The truth about pelvic inflammatory disease (PID)
Infection is never fun - fever, pain, feeling like you're wading through treacle. But when it sets up camp deep inside your pelvis, at the heart of your womanly organs, it can be particularly hard to take.
Your womb is connected to your ovaries via two tubes called the Fallopian tubes - eggs released by your ovary pass down these to the womb. Travel is supposed to be one-way, non-stop from the ovaries to the womb. If an egg is fertilised and attaches to the inside of one of the tubes before it reaches the womb, the result is an ectopic pregnancy. Endometriosis may be related to cells from the womb lining travelling back up the Fallopian tubes and spilling out into the pelvis. And if infection travels upwards, affecting the womb and Fallopian tubes (and sometimes the ovaries), the result is pelvic inflammatory disease.

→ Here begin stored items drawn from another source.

(** The [E0] with [2^E0 <= a / d < 2^(E0+1)], for [a, d > 0]. *)
Definition binary_exponent (a d : Z) : Z :=
  let g := Z.log2 a - Z.log2 d in
  let above := if 0 <=? g then d * 2 ^ g <=? a else d <=? a * 2 ^ (- g) in
  if above then g else g - 1.

(** The double nearest to [a / d] ([a, d > 0]), negated when [neg]: a
    53-bit significand [M] and an exponent [E >= -1074] (subnormals below
    [2^-1022]); a rounded result of at least [2^1024] is an infinity. *)
Definition round_binary64 (neg : bool) (a d : Z) : jsnum :=
  let E := Z.max (binary_exponent a d - 52) (-1074) in
  let M := if 0 <=? E then round_half_even a (d * 2 ^ E)
           else round_half_even (a * 2 ^ (- E)) d in
  if (0 <=? E) && (2 ^ 1024 <=? M * 2 ^ E) then (if neg then NegInf else PosInf)
  else
    let v := if 0 <=? E then Fin (M * 2 ^ E) 0
             else mkfin (M * 5 ^ (- E)) (Z.to_N (- E)) in
    if neg then num_neg v else v.

(** The double a real number rounds to (the identity on doubles). *)
Definition to_double (x : jsnum) : jsnum :=
  match x with
  | Fin m e => if m =? 0 then Fin 0 0 else round_binary64 (m <? 0) (Z.abs m) (10 ^ Z.of_N e)
  | _ => x
  end.

Definition is_double (x : jsnum) : bool := jsnum_eqb (to_double x) x.

(** JavaScript truthiness of a number: false for [0] and [NaN]. *)
Definition num_truthy (x : jsnum) : bool :=
  match x with
  | NaN => false
  | Fin m _ => negb (m =? 0)
  | _ => true
  end.

(** [x * y]: the exact product rounded to a double. *)
Definition num_mul (x y : jsnum) : jsnum :=
  let inf_times (pos : bool) (y : jsnum) :=
    match y with
    | NaN => NaN
    | PosInf => if pos then PosInf else NegInf
    | NegInf => if pos then NegInf else PosInf
    | Fin m _ =>
        if m =? 0 then NaN
        else if Bool.eqb (0 <? m) pos then PosInf else NegInf
    end in
  match x, y with
  | NaN, _ | _, NaN => NaN
  | PosInf, _ => inf_times true y
  | NegInf, _ => inf_times false y
  | Fin _ _, PosInf => inf_times true x
  | Fin _ _, NegInf => inf_times false x
  | Fin a e1, Fin b e2 => to_double (Fin (a * b) (e1 + e2))
  end.

(** [x < y] *)
Definition num_lt (x y : jsnum) : bool :=
  match x, y with
  | NaN, _ | _, NaN => false
  | NegInf, NegInf => false
  | NegInf, _ => true
  | _, NegInf => false
  | PosInf, _ => false
  | Fin _ _, PosInf => true
  | Fin a e1, Fin b e2 => a * 10 ^ Z.of_N e2 <? b * 10 ^ Z.of_N e1
  end.

(** [Math.round(x)]: [floor(x + 1/2)]. *)
Definition math_round (x : jsnum) : jsnum :=
  match x with
  | Fin m e =>
      let p := 10 ^ Z.of_N e in mkfin ((2 * m + p) / (2 * p)) 0
  | _ => x
  end.

(** *** [Number.prototype.toString()] (radix 10) *)

Definition digit_unit (d : Z) : N := (48 + Z.to_N d)%N.

(** Decimal digits (as code units) of a positive integer. *)
Fixpoint dec_digits_fuel (fuel : nat) (n : Z) (acc : jstr) : jstr :=
  match fuel with
  | O => acc
  | S f =>
      let acc' := digit_unit (n mod 10) :: acc in
      if n <? 10 then acc' else dec_digits_fuel f (n / 10) acc'
  end.

Definition dec_digits (n : Z) : jstr :=
  dec_digits_fuel (S (Z.to_nat (Z.log2 n))) n [].

Fixpoint drop_zero_units (s : jstr) : jstr :=
  match s with
  | c :: r => if (c =? 48)%N then drop_zero_units r else s
  | [] => []
  end.

Definition zeros (n : Z) : jstr := repeat 48%N (Z.to_nat n).

(** The case split of Number::toString: [s] are the significant digits
    ([k] of them) and [n] the position of the decimal point. *)
Definition pos_to_string (m : Z) (e : N) : jstr :=
  let D := dec_digits m in
  let s := rev (drop_zero_units (rev D)) in
  let k := Z.of_nat (length s) in
  let n := Z.of_nat (length D) - Z.of_N e in
  if (k <=? n) && (n <=? 21) then s ++ zeros (n - k)
  else if (0 <? n) && (n <=? 21) then
    firstn (Z.to_nat n) s ++ [c_dot] ++ skipn (Z.to_nat n) s
  else if (-6 <? n) && (n <=? 0) then of_ascii "0." ++ zeros (- n) ++ s
  else
    let x := n - 1 in
    let ex := [101%N; if 0 <=? x then 43%N else 45%N] ++ dec_digits (Z.abs x) in
    match s with
    | [d] => [d] ++ ex
    | d :: r => [d; c_dot] ++ r ++ ex
    | [] => ex
    end.

(** [z * 10^sh * 10^-e] *)
Definition dec_value (z sh : Z) (e : N) : jsnum :=
  if Z.of_N e <=? sh then Fin (z * 10 ^ (sh - Z.of_N e)) 0
  else mkfin z (Z.to_N (Z.of_N e - sh)).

Perhaps not surprisingly given that it's an 'inflammatory disease', pain is the most common symptom. In some cases it can be mild - and in the case of chlamydia infections may not turn up at all until you've had the infection for some time. The pain is mostly centred over the pelvic region - the lower tummy and deep down between your groins - but some people get low back pain too. Pain may be worse when you make love - usually so-called 'deep dyspareunia', which is worse on deep penetration (superficial dyspareunia, at the entrance of the vagina, is more commonly linked to vaginal problems or issues around the vaginal entrance. Some patients also get fever. The colour and smell of vaginal discharge depends largely on the cause of the infection, but about one in four people get abnormal vaginal bleeding - after sex, between periods, or heavier periods.
If you think there's any chance you might have PID, make an appointment with your doctor. The earlier it's treated, the better the chances of avoiding long-term complications. Your doctor will arrange swabs, urine (and sometimes blood) tests, and possibly an ultrasound scan of your pelvic organs. It's also very important for any sexual contacts to be treated even if they don't have symptoms, to reduce the chance of them developing problems or infecting others.
Although the infection that causes PID can usually be treated, scarring from the inflammation can cause problems in the longer term. These include ongoing pain, particularly when you make love; difficulty getting pregnant; and an increased risk of pregnancy outside the womb if you do conceive.
PID is usually caused by a sexually transmitted infection, or STI, with chlamydia high on the list, along with gonorrhoea. STIs aren't someone else's problem - we all need to take care. In England alone, there are about 440,000 people diagnosed with STIs every year, while in the USA it's about 5.6 million (excluding HPV infection which isn't included in the UK statistics.
When I was a medical student, I scarcely ever saw a case of gonorrhoea. These days, it's far from rare - and not just among young people. In the USA, about 820,000 people are infected with gonorrhoea every year and 30% of them are over 25. In the UK, it's the second most common STI after chlamydia, with more than 25,000 new cases diagnosed a year - up from about 12,000 a decade ago.
Chlamydia is also on the rise - in England, chlamydia accounts for nearly half of all STIs diagnosed and about one in 20 women are infected. In the USA, there are about 2.86 million diagnoses a year. One of the reasons it's so easy for chlamydia to spread is because unlike some other STIs, it often doesn't cause symptoms in the short term. That means your partner may have no idea they're passing it on to you, and you may not know you've got it until you develop complications like PID, fertility problems or miscarriage.
The moral of the story? Do practise safe sex and get regular STI screens if you're sexually active with a new partner. You may not think condoms are cool, but they're a great deal less hassle than PID!